* _Work order_
Take the entries below and print, exactly, the stretch from the line containing "destruct (deployments db !! key) as [d|]; [|done]. by" through the line containing "dialE (option string)", both included.

(Saved entries)

:::

Definition repository_store : HostKeyStore Db.
Proof.
  refine {| pin_of := row_pin; key_Get id db := as_key_error (GetHostKey uuid_text id db);
            key_StoreIfAbsent id fp db := let '(r, db') := Repository.StoreIfAbsent uuid_text now id fp db in (as_key_error r, db') |}.
  - intros id db k. unfold GetHostKey, row_pin. destruct (negb _); [done|]. destruct (uuid_text id) as [key|]; [|done]. cbn.
    destruct (deployments db !! key) as [d|]; [|done]. by intros [= <-].
  - intros id fp db t b. unfold Repository.StoreIfAbsent, row_pin. destruct (negb _); [done|]. destruct (_ || _); [done|].
    destruct (uuid_text id) as [key|]; [|done]. cbn. destruct (deployments db !! key) as [d|]; [|done]. cbn.
    intros [= <- <-]. split; [done|]. by rewrite lookup_insert_eq.
  - intros id fp db id' t. unfold Repository.StoreIfAbsent, row_pin. destruct (negb _); [done|]. destruct (_ || _); [done|].
    destruct (uuid_text id) as [key|] eqn:Hid; [|done]. destruct (deployments db !! key) as [d|] eqn:Hd; [|done]. cbn.
    destruct (uuid_text id') as [key'|]; [|done]. cbn. destruct (decide (key = key')) as [->|Hne].
    + rewrite Hd, lookup_insert_eq. cbn. by intros ->.
    + by rewrite lookup_insert_ne.
Defined.
End RepositoryStore.

(** ** Effects of a connection

    [KeyExchange]: the server and the first key it shows for the algorithms
    asked ([[]] are the library's own): the base64 text of the SHA-256 digest
    of the key, [None] a handshake that failed before one was shown.
    [Authenticate] sends the password or a signature to that server.
    [DialEnded] is [connectCtx.Err() != nil].  [CloseTransport] and
    [CloseClient] close what was opened, [ClearCredentials] zeroes the copy
    of the password. *)
Inductive Auth : Type := PasswordAuth (password : string) | DeploymentKeyAuth.

Inductive dialE : Type -> Type :=
  | KeyGet (id : string) : dialE (result keyErr (option string))
  | KeyStore (id fingerprint : string) : dialE (result keyErr (string * bool))
  | Dial (address : Addr) (port : Z) : dialE bool
  | KeyExchange (algorithms : list string) : dialE (option string)
  | Authenticate (user : string) (auth : Auth) : dialE bool
  | DialEnded : dialE bool
  | CloseTransport : dialE unit
  | CloseClient : dialE unit
  | ClearCredentials : dialE unit.
(* ===== verification/NodeOps.v ===== *)
(** * Operations on existing Nodes ([internal/orchestrator])

    Models [ip_change.go], [dns_sync.go] and [node_host_move.go]: changing the
    address of a Node, making DNS follow the panel, and moving a Node to another
    Host.  They are methods of the deployment service, so they use its effect
    signature, its execution table and its slots; the last two sections of the
    file are the facts about their compensations. *)

From S2P Require Import Prelude GoStrings Unicode NetIP Effects Deployment Repository CertTypes.
From S2P Require Import Service.
From S2P Require Remnawave DnsBalancer.

#[local] Open Scope Z_scope.

Notation ZoneMatch := DnsBalancer.ZoneMatch.

(** ** Data *)
Record NodeIPTarget : Type := mkNodeIPTarget {
  nit_UUID : string;
  nit_Name : string;
  nit_Address : Addr;
  nit_Connected : bool;
  nit_DNSZones : list string;
  nit_Managed : bool
}.

Record NodeIPChangeInput : Type := mkNodeIPChangeInput {
  nic_NodeUUID : string;
  nic_ExpectedIP : Addr;
  nic_NewIP : Addr
}.

Record NodeDNSSyncTarget : Type := mkNodeDNSSyncTarget {
  ndt_UUID : string;
  ndt_Name : string;
  ndt_Address : Addr;
  ndt_Connected : bool;
  ndt_Managed : bool;
  ndt_DNSZone : string;
  ndt_PreviousIP : Addr;
  ndt_CurrentZones : list string;
  ndt_CurrentPresent : bool;
  ndt_PreviousPresent : bool;
  ndt_CanSync : bool;
  ndt_Note : string
}.

Record NodeDNSSyncInput : Type := mkNodeDNSSyncInput { nds_NodeUUID : string; nds_ExpectedIP : Addr }.

Inductive dnsSyncAction : Type := DNSSyncAdded | DNSSyncReplaced | DNSSyncAlreadyPresent.

Record NodeDNSSyncResult : Type := mkNodeDNSSyncResult {
  ndr_NodeName : string;
  ndr_Address : Addr;
  ndr_DNSZone : string;
  ndr_Action : dnsSyncAction;
  ndr_PreviousIP : Addr
}.

Record NodeHostMoveTarget : Type := mkNodeHostMoveTarget {
  nmt_UUID : string;
  nmt_Name : string;
  nmt_Address : string;
  nmt_Managed : bool;
  nmt_CurrentHostKnown : bool;
  nmt_CurrentHostRemark : string;
  nmt_CurrentHostAddress : string;
  nmt_ExpectedConfigProfileUUID : string;
  nmt_ExpectedInboundUUIDs : list string
}.

Record NodeHostMoveOption : Type := mkNodeHostMoveOption {
  nmo_UUID : string;
  nmo_Remark : string;
  nmo_Address : string
}.

Record NodeHostMoveInput : Type := mkNodeHostMoveInput {
  nmi_NodeUUID : string;
  nmi_TargetHostUUID : string;
  nmi_ExpectedConfigProfileUUID : string;
  nmi_ExpectedInboundUUIDs : list string;
  nmi_Password : string
}.

Record NodeHostMoveResult : Type := mkNodeHostMoveResult {
  nmr_NodeName : string;
  nmr_PreviousHostKnown : bool;
  nmr_PreviousHost : string;
  nmr_TargetHost : string;
  nmr_TargetAddress : string;
  nmr_Managed : bool;
  nmr_DNSUpdated : bool
}.

(** ** Pure parts *)

(** The test of the loops of [FindNodeForIPChange] and [findExactNode]. *)
Definition query_matches (query : string) (node : Node) : bool :=
  match ParseAddr query with
  | Some queryIP => bool_decide (Unmap <$> ParseAddr (TrimSpace (Remnawave.node_Address node)) = Some (Unmap queryIP))
  | None => EqualFold (TrimSpace (Remnawave.node_Name node)) query
  end.

(** The one Node a query names, and its address. *)
Definition exact_node (query : string) (nodes : list Node) : result svcErr (Node * Addr) :=
  match List.filter (query_matches query) nodes with
  | [] => Err (Sentinel ErrNodeNotFound)
  | [node] =>
    match ParseAddr (TrimSpace (Remnawave.node_Address node)) with
    | Some address => if publicIP address then Ok (node, Unmap address) else Err (Sentinel ErrNodeIPChangeFailed)
    | None => Err (Sentinel ErrNodeIPChangeFailed)
    end
  | _ => Err (Sentinel ErrAmbiguousNode)
  end.

Definition zone_names (zones : list ZoneMatch) : list string :=
  merge_sort str_le (DnsBalancer.zm_FQDN <$> zones).

(** [zoneContainsIP]. *)
Definition zoneContainsIP (zone : DnsBalancer.Zone) (address : Addr) : bool :=
  if negb (IsValid address) then false
  else DnsBalancer.zone_matches (Unmap address) zone.

Definition canonicalUUIDs (values : list string) : list string :=
  merge_sort str_le (List.filter (fun v => negb (String.eqb v "")) (TrimSpace <$> values)).

Definition nodeProfileFingerprint (node : Node) : string * list string :=
  (match Remnawave.node_ActiveConfigProfileUUID node with Some p => TrimSpace p | None => "" end,
   canonicalUUIDs (Remnawave.node_ActiveInboundUUIDs node)).

Definition sameNodeProfile (leftProfile : string) (leftInbounds : list string)
    (rightProfile : string) (rightInbounds : list string) : bool :=
  String.eqb (TrimSpace leftProfile) (TrimSpace rightProfile) &&
  bool_decide (canonicalUUIDs leftInbounds = canonicalUUIDs rightInbounds).

(** The Node's profile is the one of [profile]. *)
Definition has_profile (node : Node) (profile : DeploymentProfile) : bool :=
  let '(profileUUID, inboundUUIDs) := nodeProfileFingerprint node in
  sameNodeProfile profileUUID inboundUUIDs
    (Remnawave.prof_ActiveConfigProfileUUID profile) (Remnawave.prof_ActiveInbounds profile).

Definition matchingNodeHosts (node : Node) (hosts : list Host) : list Host :=
  List.filter (fun host =>
    negb (Remnawave.host_IsDisabled host) &&
    match Remnawave.DeploymentProfileFromHost host with
    | Ok profile => has_profile node profile
    | Err _ => false
    end) hosts.

(** The order of the options: by lower-case remark, equal remarks by UUID. *)
Definition option_less (a b : NodeHostMoveOption) : bool :=
  if EqualFold (nmo_Remark a) (nmo_Remark b) then str_ltb (nmo_UUID a) (nmo_UUID b)
  else str_ltb (ToLower (nmo_Remark a)) (ToLower (nmo_Remark b)).
Definition option_le (a b : NodeHostMoveOption) : Prop := option_less b a = false.
#[export] Instance option_le_dec : RelDecision option_le.
Proof. intros a b. apply bool_eq_dec. Defined.

Definition move_options (node : Node) (hosts : list Host) : list NodeHostMoveOption :=
  merge_sort option_le (omap (fun host =>
    if Remnawave.host_IsDisabled host then None
    else match Remnawave.DeploymentProfileFromHost host with
    | Ok profile =>
      if has_profile node profile then None
      else Some (mkNodeHostMoveOption (Remnawave.host_UUID host) (Remnawave.host_Remark host) (Remnawave.prof_SNIDomain profile))
    | Err _ => None
    end) hosts).

(** [nodeAddress] of [node_sni.go]. *)
Definition nodeAddress (value : string) : result svcErr Addr :=
  match ParseAddr (TrimSpace value) with
  | Some address => if publicIP address then Ok (Unmap address) else Err (Sentinel ErrInvalidInput)
  | None => Err (Sentinel ErrInvalidInput)
  end.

:::

* _Exercise solution_
    destruct (deployments db !! key) as [d|]; [|done]. by intros [= <-].
  - intros id fp db t b. unfold Repository.StoreIfAbsent, row_pin. destruct (negb _); [done|]. destruct (_ || _); [done|].
    destruct (uuid_text id) as [key|]; [|done]. cbn. destruct (deployments db !! key) as [d|]; [|done]. cbn.
    intros [= <- <-]. split; [done|]. by rewrite lookup_insert_eq.
  - intros id fp db id' t. unfold Repository.StoreIfAbsent, row_pin. destruct (negb _); [done|]. destruct (_ || _); [done|].
    destruct (uuid_text id) as [key|] eqn:Hid; [|done]. destruct (deployments db !! key) as [d|] eqn:Hd; [|done]. cbn.
    destruct (uuid_text id') as [key'|]; [|done]. cbn. destruct (decide (key = key')) as [->|Hne].
    + rewrite Hd, lookup_insert_eq. cbn. by intros ->.
    + by rewrite lookup_insert_ne.
Defined.
End RepositoryStore.

(** ** Effects of a connection

    [KeyExchange]: the server and the first key it shows for the algorithms
    asked ([[]] are the library's own): the base64 text of the SHA-256 digest
    of the key, [None] a handshake that failed before one was shown.
    [Authenticate] sends the password or a signature to that server.
    [DialEnded] is [connectCtx.Err() != nil].  [CloseTransport] and
    [CloseClient] close what was opened, [ClearCredentials] zeroes the copy
    of the password. *)
Inductive Auth : Type := PasswordAuth (password : string) | DeploymentKeyAuth.

Inductive dialE : Type -> Type :=
  | KeyGet (id : string) : dialE (result keyErr (option string))
  | KeyStore (id fingerprint : string) : dialE (result keyErr (string * bool))
  | Dial (address : Addr) (port : Z) : dialE bool
  | KeyExchange (algorithms : list string) : dialE (option string)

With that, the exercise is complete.